/---
(** The 19-character texts are ordered as the instants they print. *)
Lemma iso_seconds_compare a b x y :
  printable a -> printable b ->
  text_compare (iso_seconds a ++ x) (iso_seconds b ++ y)
  = lex (seconds_compare a b) (text_compare x y).
Proof.
  intros (Hy & Hm & Hd & Hh & Hi & Hs & _) (Hy' & Hm' & Hd' & Hh' & Hi' & Hs' & _).
  unfold iso_seconds, seconds_compare.
  rewrite !string_app_assoc.
  do 6 compare_field.
  destruct (year a ?= year b), (month a ?= month b), (day a ?= day b),
    (hour a ?= hour b), (minute a ?= minute b), (second a ?= second b);
    reflexivity.
Qed.

Lemma text_compare_offset_frac us :
  text_compare "+00:00" ("." ++ pad 6 us) = Lt.
Proof. reflexivity. Qed.

Lemma text_compare_frac_offset us :
  text_compare ("." ++ pad 6 us) "+00:00" = Gt.
Proof. reflexivity. Qed.

(** The lower bound of BETWEEN, on the texts the program produces, is
    strict on the instants: a stamp without fraction is a proper prefix
    of the bound printed for the same second. *)
Lemma lower_bound_text s t :
  printable s -> printable t -> microsecond s = 0 ->
  text_le (isoformat_utc s) (isoformat t) = true <-> dt_lt s t.
Proof.
  intros Hs Ht Hus.
  unfold text_le, isoformat_utc, isoformat, dt_lt, dt_compare.
  rewrite Hus. change (0 =? 0) with true. cbv iota.
  rewrite string_app_nil_r, iso_seconds_compare by assumption.
  destruct Ht as (_ & _ & _ & _ & _ & _ & Hut).
  destruct (seconds_compare s t); cbn [lex];
    try (split; [reflexivity + discriminate | reflexivity + discriminate]).
  destruct (Z.eqb_spec (microsecond t) 0) as [E|N].
  - rewrite E. cbn. split; discriminate.
  - rewrite text_compare_offset_frac.
    split; [intros _; apply Z.compare_lt_iff; lia | reflexivity].
Qed.

(** The upper bound of BETWEEN is inclusive on the instants. *)
Lemma upper_bound_text t e :
  printable t -> printable e -> microsecond e = 0 ->
  text_le (isoformat t) (isoformat_utc e) = true <-> dt_le t e.
Proof.
  intros Ht He Hue.
  unfold text_le, isoformat_utc, isoformat, dt_le, dt_compare.
  rewrite Hue. change (0 =? 0) with true. cbv iota.
  rewrite string_app_nil_r, iso_seconds_compare by assumption.
  destruct Ht as (_ & _ & _ & _ & _ & _ & Hut).
  destruct (seconds_compare t e); cbn [lex];
    try (split; [intros _; discriminate | reflexivity]);
    try (split; [discriminate | intros C; now elim C]).
  destruct (Z.eqb_spec (microsecond t) 0) as [E|N].
  - rewrite E. cbn. split; [intros _; discriminate | reflexivity].
  - rewrite text_compare_frac_offset.
    split; [discriminate|].
    intros C. exfalso. apply C. apply Z.compare_gt_iff. lia.
Qed.

(** What [ts_utc BETWEEN start AND end] selects: the instants of the
    interval [(start, end]]. *)
Lemma sql_between_window s e t :
  printable s -> printable e -> printable t ->
  microsecond s = 0 -> microsecond e = 0 ->
  sql_between (isoformat t) (isoformat_utc s) (isoformat_utc e) = true
  <-> dt_lt s t /\ dt_le t e.
Proof.
  intros Hs He Ht Hus Hue. unfold sql_between.
  rewrite andb_true_iff, lower_bound_text, upper_bound_text by assumption.
  reflexivity.
Qed.

(** Two stamps of the program are ordered, as texts, as their
    instants. *)
Lemma isoformat_compare a b :
  printable a -> printable b ->
  text_compare (isoformat a) (isoformat b) = dt_compare a b.
Proof.
  intros Ha Hb. unfold isoformat, dt_compare.
  rewrite iso_seconds_compare by assumption.
  destruct Ha as (_ & _ & _ & _ & _ & _ & Hua).
  destruct Hb as (_ & _ & _ & _ & _ & _ & Hub).
  f_equal.
  destruct (Z.eqb_spec (microsecond a) 0) as [Ea|Na],
           (Z.eqb_spec (microsecond b) 0) as [Eb|Nb].
  - rewrite Ea, Eb. reflexivity.
  - rewrite Ea. symmetry. apply Z.compare_lt_iff. lia.
  - rewrite Eb. symmetry. apply Z.compare_gt_iff. lia.
  - change ("." ++ ?z)%string with (String "." z). rewrite sep_compare.
    apply pad_compare; cbn; lia.
Qed.

Lemma lex_Eq c k : lex c k = Eq -> c = Eq /\ k = Eq.
Proof. destruct c; simpl; intros E; try discriminate; now split. Qed.

Lemma dt_compare_eq a b : dt_compare a b = Eq -> a = b.
Proof.
  unfold dt_compare, seconds_compare. intros E.
  repeat match goal with
         | E : lex _ _ = Eq |- _ => apply lex_Eq in E; destruct E
         end.
  repeat match goal with
         | E : (_ ?= _) = Eq |- _ => apply Z.compare_eq in E
         end.
  destruct a, b; simpl in *; congruence.
Qed.

(** A stamp is the text of one instant only. *)
Lemma isoformat_inj a b :
  printable a -> printable b -> isoformat a = isoformat b -> a = b.
Proof.
  intros Ha Hb E. apply dt_compare_eq.
  rewrite <- isoformat_compare by assumption.
  rewrite E. apply text_compare_refl.
Qed.

End IsoOrder.

(* ================================================================== *)
(** * The day window printed by [_today_range] *)
(* ================================================================== *)

Section DayWindow.

Lemma days_in_month_bounds y m : 28 <= days_in_month y m <= 31.
Proof.
  unfold days_in_month.
  destruct (m =? 2); [destruct (is_leap y); lia|].
  destruct ((m =? 4) || (m =? 6) || (m =? 9) || (m =? 11)); lia.
Qed.

Lemma next_prev_day d : valid_date d -> next_day (prev_day d) = d.
Proof.
  destruct d as [y m dd]. unfold valid_date, next_day, prev_day. simpl.
  intros (Hy & Hm & Hd).
  destruct (Z.ltb_spec 1 dd) as [D|D]; simpl.
  - destruct (Z.ltb_spec (dd - 1) (days_in_month y m)); [|lia].
    f_equal. lia.
  - assert (dd = 1) by lia. subst dd.
    destruct (Z.ltb_spec 1 m) as [Mo|Mo]; simpl.
    + rewrite Z.ltb_irrefl.
      destruct (Z.ltb_spec (m - 1) 12); [|lia].
      f_equal. lia.
    + assert (m = 1) by lia. subst m.
      cbn. f_equal. lia.
Qed.

Lemma valid_next_day d :
  valid_date d -> d_year d < 9999 -> valid_date (next_day d).
Proof.
  destruct d as [y m dd]. unfold valid_date, next_day. simpl.
  intros (Hy & Hm & Hd) Hy'.
  destruct (Z.ltb_spec dd (days_in_month y m)); simpl; [lia|].
  destruct (Z.ltb_spec m 12); simpl.
  - pose proof (days_in_month_bounds y (m + 1)). lia.
  - pose proof (days_in_month_bounds (y + 1) 1). lia.
Qed.

Lemma prev_day_ranges d :
  valid_date d ->
  0 <= d_year (prev_day d) < 10000 /\ 1 <= d_month (prev_day d) <= 12 /\
  1 <= d_day (prev_day d) <= 31.
Proof.
  destruct d as [y m dd]. unfold valid_date, prev_day. simpl.
  intros (Hy & Hm & Hd).
  pose proof (days_in_month_bounds y m).
  pose proof (days_in_month_bounds y (m - 1)).
  destruct (Z.ltb_spec 1 dd); simpl; [lia|].
  destruct (Z.ltb_spec 1 m); simpl; lia.
Qed.

(** The zone's date of a clock reading is a date again. *)
Lemma valid_sgt_date u :
  valid_reading u -> valid_date (date_of (sgt_of_utc u)).
Proof.
  intros ((Hd & _) & Hy). unfold sgt_of_utc.
  destruct (hour u + TZ_OFFSET <? 24).
  - exact Hd.
  - destruct (next_day (date_of u)) as [y m d] eqn:E.
    pose proof (valid_next_day (date_of u) Hd ltac:(simpl; lia)) as V.
    now rewrite E in V.
Qed.

Lemma date_of_combine d h mi s us : date_of (combine d h mi s us) = d.
Proof. now destruct d. Qed.

(** The window starts at 16:00 UTC of the day before the zone's date
    and ends at 16:00 UTC of that date. *)
Lemma day_window_shape now :
  valid_date (date_of now) ->
  day_window now = (combine (prev_day (date_of now)) 16 0 0 0,
                    combine (date_of now) 16 0 0 0).
Proof.
  intros V. unfold day_window, utc_of_sgt, plus_one_day.
  replace (TZ_OFFSET <=? hour (combine (date_of now) 0 0 0 0)) with false
    by reflexivity.
  rewrite !date_of_combine. rewrite next_prev_day by exact V.
  reflexivity.
Qed.

Lemma day_window_printable now :
  valid_date (date_of now) ->
  printable (fst (day_window now)) /\ printable (snd (day_window now)) /\
  microsecond (fst (day_window now)) = 0 /\
  microsecond (snd (day_window now)) = 0.
Proof.
  intros V. rewrite day_window_shape by exact V.
  pose proof (prev_day_ranges _ V) as R.
  pose proof (days_in_month_bounds (year now) (month now)).
  destruct V as (Hy & Hm & Hd). simpl in Hy, Hm, Hd.
  destruct (prev_day (date_of now)) as [y m d]. simpl in R.
  unfold printable; simpl. lia.
Qed.

Lemma valid_printable t : valid_dt t -> printable t.
Proof.
  intros ((Hy & Hm & Hd) & Hh & Hi & Hs & Hu). simpl in Hy, Hm, Hd.
  pose proof (days_in_month_bounds (year t) (month t)).
  unfold printable. lia.
Qed.

(** On the texts the program stores and prints, the row-matching
    BETWEEN is membership in [(start, end]] of the window. *)
Lemma between_today now t :
  valid_date (date_of now) -> printable t ->
  sql_between (isoformat t) (fst (range_texts (day_window now)))
              (snd (range_texts (day_window now))) = true
  <-> dt_lt (fst (day_window now)) t /\ dt_le t (snd (day_window now)).
Proof.
  intros V Ht. destruct (day_window_printable now V) as (Ps & Pe & Us & Ue).
  unfold range_texts. cbn [fst snd].
  now apply sql_between_window.
Qed.

End DayWindow.

(* ================================================================== *)
(** * ORDER BY id *)
(* ================================================================== *)

Section OrderBy.

Lemma insert_by_id_perm x l : Permutation (x :: l) (insert_by_id x l).
Proof.
  induction l as [|y r IH]; simpl; [apply Permutation_refl|].
  destruct (fst (fst x) <? fst (fst y)); [apply Permutation_refl|].
  eapply perm_trans; [apply perm_swap|]. now apply perm_skip.
Qed.

Lemma order_by_id_perm l : Permutation l (order_by_id l).
Proof.
  induction l as [|x r IH]; simpl; [constructor|].
  eapply perm_trans; [apply perm_skip, IH | apply insert_by_id_perm].
Qed.

Lemma insert_by_id_sorted x l :
  ascending_ids l -> ascending_ids (insert_by_id x l).
Proof.
  unfold ascending_ids. induction l as [|y r IH]; intros S; simpl.
  - repeat constructor.
  - destruct (Z.ltb_spec (fst (fst x)) (fst (fst y))) as [L|G].
    + constructor; [exact S | constructor; lia].
    + inversion S as [|? ? Sr Hd]; subst.
      constructor; [now apply IH|].
      destruct r as [|z r']; simpl.
      * constructor; lia.
      * inversion Hd; subst.
        destruct (fst (fst x) <? fst (fst z)); constructor; lia.
Qed.

Lemma order_by_id_sorted l : ascending_ids (order_by_id l).
Proof.
  induction l as [|x r IH]; simpl; [constructor|].
  now apply insert_by_id_sorted.
Qed.

Lemma In_order_by_id x l : In x (order_by_id l) <-> In x l.
Proof.
  split; apply Permutation_in;
    [apply Permutation_sym|]; apply order_by_id_perm.
Qed.

(** Sorting changes nothing when every row is below all the rows after
    it, as in a scan of the table in rowid order. *)
Lemma insert_by_id_below x l :
  Forall (fun y => fst (fst x) < fst (fst y)) l -> insert_by_id x l = x :: l.
Proof.
  intros F. destruct l as [|y r]; simpl; [reflexivity|].
  inversion F; subst.
  destruct (Z.ltb_spec (fst (fst x)) (fst (fst y))); [reflexivity | lia].
Qed.

Lemma order_by_id_fixed l :
  StronglySorted (fun a b => fst (fst a) < fst (fst b)) l ->
  order_by_id l = l.
Proof.
  induction 1 as [|x r S IH F]; simpl; [reflexivity|].
  rewrite IH. now apply insert_by_id_below.
Qed.

End OrderBy.

(* ================================================================== *)
(** * Grouping rows by user *)
(* ================================================================== *)

Section Grouping.

Lemma dict_get_setdefault out uid item k :
  dict_get (setdefault_append out uid item) k
  = if k =? uid
    then Some (match dict_get out uid with
               | Some v => v ++ [item]
               | None => [item]
               end)
    else dict_get out k.
Proof.
  induction out as [|[k' v] r IH]; simpl.
  - rewrite (Z.eqb_sym uid k). now destruct (k =? uid).
  - destruct (Z.eqb_spec k' uid) as [E|N]; simpl.
    + subst k'. rewrite (Z.eqb_sym uid k). now destruct (k =? uid).
    + rewrite IH. destruct (Z.eqb_spec k uid) as [E'|N'].
      * subst k. destruct (Z.eqb_spec k' uid); [contradiction | reflexivity].
      * reflexivity.
Qed.

Lemma keys_setdefault out uid item :
  map fst (setdefault_append out uid item)
  = if existsb (Z.eqb uid) (map fst out) then map fst out
    else map fst out ++ [uid].
Proof.
  induction out as [|[k v] r IH]; simpl; [reflexivity|].
  rewrite (Z.eqb_sym uid k).
  destruct (k =? uid); simpl; [reflexivity|].
  rewrite IH. now destruct (existsb (Z.eqb uid) (map fst r)).
Qed.

Lemma NoDup_keys_setdefault out uid item :
  NoDup (map fst out) -> NoDup (map fst (setdefault_append out uid item)).
Proof.
  intros N. rewrite keys_setdefault.
  destruct (existsb (Z.eqb uid) (map fst out)) eqn:E; [exact N|].
  apply NoDup_app; [exact N | repeat constructor; intros [] |].
  intros x Hx [Hu|[]]. subst x.
  assert (existsb (Z.eqb uid) (map fst out) = true) as C.
  { apply existsb_exists. exists uid. split; [exact Hx | apply Z.eqb_refl]. }
  congruence.
Qed.

Lemma values_setdefault out uid item :
  Forall (fun kv => snd kv <> []) out ->
  Forall (fun kv => snd kv <> []) (setdefault_append out uid item).
Proof.
  induction 1 as [|[k v] r Hv Hr IH]; simpl.
  - repeat constructor. discriminate.
  - destruct (k =? uid); constructor; simpl; auto.
    now destruct v.
Qed.

Lemma setdefault_not_nil out uid item : setdefault_append out uid item <> [].
Proof. destruct out as [|[k v] r]; simpl; [|destruct (k =? uid)]; discriminate. Qed.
\---
== Required work ==
Would you copy all lines in the records where the string "then" appears?

== Answer space ==
    then Some (match dict_get out uid with
  = if existsb (Z.eqb uid) (map fst out) then map fst out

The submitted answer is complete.